Give back, word for word, the lines in the listing below from the one holding "send_push t b" down to the one holding "p t = Reg RSubmit l → (c'", both ends included.

◆ **INFORMATION SHOWN**
+---+

(* ===== verification/SessionSend.v ===== *)
(** * SessionSend: the send path under concurrency (ServerCore/Session.cpp)

    [Send], [RegisterSend] and [ProcessSend] run on several threads at once.
    Here they are a step relation: each step is one access to the state the
    threads share (an atomic, or a critical section under [_lock]), so its
    traces are the interleavings of the code.  [Session] has the same code as
    whole operations.  [handed] and [accepted] are history: the buffers passed
    to [WSASend] so far, and the buffers [Send] put in the queue so far. *)

From S2P Require Import Prelude.
From stdpp Require Import functions.

Module SessionSend.

(** Where a thread is inside [RegisterSend]. *)
Inductive reg : Type :=
| RCheck    (* before IsConnected() *)
| RDrain    (* before the critical section that drains the queue *)
| RSubmit   (* before WSASend *)
| RClear    (* WSASend refused: before sendBuffers.clear() *)
| RStore.   (* before _sendRegistered.store(false) *)

(** [Reg k l]: in [RegisterSend], holding [_lock] when [l] (called from
    [ProcessSend]). *)
Inductive pc (B : Type) : Type :=
| Idle
| SendChecked (b : B)
| Reg (k : reg) (l : bool)
| ProcStart
| ProcLock.
Arguments Idle {B}.
Arguments SendChecked {B} b.
Arguments Reg {B} k l.
Arguments ProcStart {B}.
Arguments ProcLock {B}.

Record st (B : Type) : Type := mk {
  connected : bool;
  queue : list B;
  registered : bool;
  buffers : list B;
  lock : option nat;
  outstanding : nat;
  handed : list B;
  accepted : list B;
  refused : bool;
  pcs : nat → pc B
}.
Arguments mk {B}.
Arguments connected {B}.
Arguments queue {B}.
Arguments registered {B}.
Arguments buffers {B}.
Arguments lock {B}.
Arguments outstanding {B}.
Arguments handed {B}.
Arguments accepted {B}.
Arguments refused {B}.
Arguments pcs {B}.

Section steps.
Context {B : Type}.

Definition init : st B := mk true [] false [] None 0 [] [] false (λ _, Idle).

Definition unlock (l : bool) (lk : option nat) : option nat := if l then None else lk.

Inductive step : st B → st B → Prop :=
(* Send: IsConnected() *)
| send_check t b q rg bufs lk o h a rf p :
    p t = Idle →
    step (mk true q rg bufs lk o h a rf p)
         (mk true q rg bufs lk o h a rf (<[t := SendChecked b]> p))
(* Send: push and exchange under _lock *)
| send_push t b c q rg bufs o h a rf p :
    p t = SendChecked b →
    step (mk c q rg bufs None o h a rf p)
         (mk c (q ++ [b]) true bufs None o h (a ++ [b]) rf
             (<[t := if rg then Idle else Reg RCheck false]> p))
(* RegisterSend: IsConnected() *)
| reg_disconnected t l q rg bufs lk o h a rf p :
    p t = Reg RCheck l →
    step (mk false q rg bufs lk o h a rf p)
         (mk false q rg bufs (unlock l lk) o h a rf (<[t := Idle]> p))
| reg_connected t l q rg bufs lk o h a rf p :
    p t = Reg RCheck l →
    step (mk true q rg bufs lk o h a rf p)
         (mk true q rg bufs lk o h a rf (<[t := Reg RDrain l]> p))
(* RegisterSend: drain under _lock *)
| reg_drain t l c q rg bufs lk o h a rf p :
    p t = Reg RDrain l → lk = (if l then Some t else None) →
    step (mk c q rg bufs lk o h a rf p)
         (mk c [] rg (bufs ++ q) lk o h a rf (<[t := Reg RSubmit l]> p))
(* RegisterSend: WSASend accepted *)
| reg_submit t l c q rg bufs lk o h a rf p :
    p t = Reg RSubmit l →
    step (mk c q rg bufs lk o h a rf p)
         (mk c q rg bufs (unlock l lk) (S o) (h ++ bufs) a rf (<[t := Idle]> p))
(* RegisterSend: WSASend refused; HandleError may disconnect *)
| reg_refused t l c c' q rg bufs lk o h a rf p :
    p t = Reg RSubmit l → (c' = c ∨ c' = false) →
    step (mk c q rg bufs lk o h a rf p)
         (mk c' q rg bufs lk o (h ++ bufs) a true (<[t := Reg RClear l]> p))
| reg_clear t l c q rg bufs lk o h a rf p :
    p t = Reg RClear l →
    step (mk c q rg bufs lk o h a rf p)
         (mk c q rg [] lk o h a rf (<[t := Reg RStore l]> p))
| reg_store t l c q rg bufs lk o h a rf p :
    p t = Reg RStore l →
    step (mk c q rg bufs lk o h a rf p)
         (mk c q false bufs (unlock l lk) o h a rf (<[t := Idle]> p))
(* a completion is dequeued: ProcessSend starts *)
| proc_start t c q rg bufs lk o h a rf p :
    p t = Idle →
    step (mk c q rg bufs lk (S o) h a rf p)
         (mk c q rg bufs lk o h a rf (<[t := ProcStart]> p))
(* ProcessSend: sendBuffers.clear(), zero bytes: Disconnect *)
| proc_zero t c q rg bufs lk o h a rf p :
    p t = ProcStart →
    step (mk c q rg bufs lk o h a rf p)
         (mk false q rg [] lk o h a rf (<[t := Idle]> p))
(* ProcessSend: sendBuffers.clear(), OnSend *)
| proc_clear t c q rg bufs lk o h a rf p :
    p t = ProcStart →
    step (mk c q rg bufs lk o h a rf p)
         (mk c q rg [] lk o h a rf (<[t := ProcLock]> p))
(* ProcessSend: under _lock, the queue is empty *)
| proc_empty t c rg bufs o h a rf p :
    p t = ProcLock →
    step (mk c [] rg bufs None o h a rf p)
         (mk c [] false bufs None o h a rf (<[t := Idle]> p))
(* ProcessSend: under _lock, RegisterSend *)
| proc_again t c q rg bufs o h a rf p :
    p t = ProcLock → q ≠ [] →
    step (mk c q rg bufs None o h a rf p)
         (mk c q rg bufs (Some t) o h a rf (<[t := Reg RCheck true]> p))
(* any thread disconnects *)
| disconnect c q rg bufs lk o h a rf p :
    step (mk c q rg bufs lk o h a rf p) (mk false q rg bufs lk o h a rf p).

+---+

◆ **ANSWER SECTION**
| send_push t b c q rg bufs o h a rf p :
    p t = SendChecked b →
    step (mk c q rg bufs None o h a rf p)
         (mk c (q ++ [b]) true bufs None o h (a ++ [b]) rf
             (<[t := if rg then Idle else Reg RCheck false]> p))
(* RegisterSend: IsConnected() *)
| reg_disconnected t l q rg bufs lk o h a rf p :
    p t = Reg RCheck l →
    step (mk false q rg bufs lk o h a rf p)
         (mk false q rg bufs (unlock l lk) o h a rf (<[t := Idle]> p))
| reg_connected t l q rg bufs lk o h a rf p :
    p t = Reg RCheck l →
    step (mk true q rg bufs lk o h a rf p)
         (mk true q rg bufs lk o h a rf (<[t := Reg RDrain l]> p))
(* RegisterSend: drain under _lock *)
| reg_drain t l c q rg bufs lk o h a rf p :
    p t = Reg RDrain l → lk = (if l then Some t else None) →
    step (mk c q rg bufs lk o h a rf p)
         (mk c [] rg (bufs ++ q) lk o h a rf (<[t := Reg RSubmit l]> p))
(* RegisterSend: WSASend accepted *)
| reg_submit t l c q rg bufs lk o h a rf p :
    p t = Reg RSubmit l →
    step (mk c q rg bufs lk o h a rf p)
         (mk c q rg bufs (unlock l lk) (S o) (h ++ bufs) a rf (<[t := Idle]> p))
(* RegisterSend: WSASend refused; HandleError may disconnect *)
| reg_refused t l c c' q rg bufs lk o h a rf p :
    p t = Reg RSubmit l → (c' = c ∨ c' = false) →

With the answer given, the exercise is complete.